* _What to produce_
Copy the result of filtering the entries below for lines that include the string "Hseen".

(Stored data entries)
┌──

Lemma utf8_tokens_bytes_nonempty s pending :
  (∀ p, pending = Some p → seen p ≠ EmptyString) →
  Forall (λ t, token_bytes t ≠ EmptyString) (utf8_tokens pending s).
Proof.
  revert pending. induction s as [|b s IH]; intros pending Hseen.
  - destruct pending as [p|]; [|constructor].
    constructor; [by apply Hseen|constructor].
  - assert (Forall (λ t, token_bytes t ≠ EmptyString)
              match utf8_lead b with
              | inl tok => tok :: utf8_tokens None s
              | inr (n, l, h) =>
                  utf8_tokens (Some {| need := n; lo := l; hi := h;
                                       seen := String b EmptyString |}) s
              end) as Hstart.
    { destruct (utf8_lead b) as [t|[[n l] h]] eqn:Hlead.
      - constructor; [|by apply IH].
        by destruct (utf8_lead_token b t Hlead) as [-> _].
      - apply IH. by intros p [= <-]. }
    cbn [utf8_tokens]. destruct pending as [p|]; [|exact Hstart].
    destruct (_ && _).
    + destruct (need p) as [|[|k]].
      * constructor; [apply append_nonempty_r|by apply IH].
      * constructor; [apply append_nonempty_r|by apply IH].
      * apply IH. intros p0 [= <-]. apply append_nonempty_r.
    + constructor; [by apply Hseen|exact Hstart].
Qed.

Lemma token_char_nonempty t : token_bytes t ≠ EmptyString → token_char t ≠ EmptyString.
Proof. by destruct t. Qed.

(** Reading on from the first byte of the code point under way is reading
    from the state reached. *)
Lemma utf8_tokens_resume p s :
  utf8_reached p → utf8_tokens None (seen p +:+ s) = utf8_tokens (Some p) s.
Proof.
  intros Hp. revert s. induction Hp as [b n l h Hlead|p b k Hp IH Hneed Hrange];
    intros s; cbn [seen].
  - rewrite append_cons, append_nil. cbn [utf8_tokens]. by rewrite Hlead.
  - rewrite append_assoc, append_cons, append_nil, IH.
    cbn [utf8_tokens]. by rewrite Hrange, Hneed.
Qed.

(** A well-formed token is one character by itself. *)
Lemma utf8_tokens_scalar s pending :
  (∀ p, pending = Some p → utf8_reached p) →
  Forall (λ t, is_scalar t = true → utf8_tokens None (token_bytes t) = [t])
         (utf8_tokens pending s).
Proof.
  revert pending. induction s as [|b s IH]; intros pending Hreach.
  - destruct pending as [p|]; repeat constructor; done.
  - assert (Forall (λ t, is_scalar t = true → utf8_tokens None (token_bytes t) = [t])
              match utf8_lead b with
              | inl tok => tok :: utf8_tokens None s
              | inr (n, l, h) =>
                  utf8_tokens (Some {| need := n; lo := l; hi := h;
                                       seen := String b EmptyString |}) s
              end) as Hstart.
    { destruct (utf8_lead b) as [t|[[n l] h]] eqn:Hlead.
      - constructor; [|by apply IH].
        intros _. by destruct (utf8_lead_token b t Hlead) as [-> ->].
      - apply IH. intros p [= <-]. by constructor. }
    cbn [utf8_tokens]. destruct pending as [p|]; [|exact Hstart].
    pose proof (Hreach p eq_refl) as Hp.
    destruct (_ && _) eqn:Hrange.
    + assert (utf8_tokens None (seen p +:+ String b EmptyString)
              = utf8_tokens (Some p) (String b EmptyString)) as Hres
        by (by apply utf8_tokens_resume).
      cbn [utf8_tokens] in Hres. rewrite Hrange in Hres.
      destruct (need p) as [|[|k]] eqn:Hneed.
      * constructor; [by intros _|by apply IH].
      * constructor; [by intros _|by apply IH].
      * apply IH. intros p0 [= <-]. by apply (reached_next p b k).
    + constructor; [done|exact Hstart].
Qed.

└──

* _Response to this exercise_
  revert pending. induction s as [|b s IH]; intros pending Hseen.
    constructor; [by apply Hseen|constructor].
    + constructor; [by apply Hseen|exact Hstart].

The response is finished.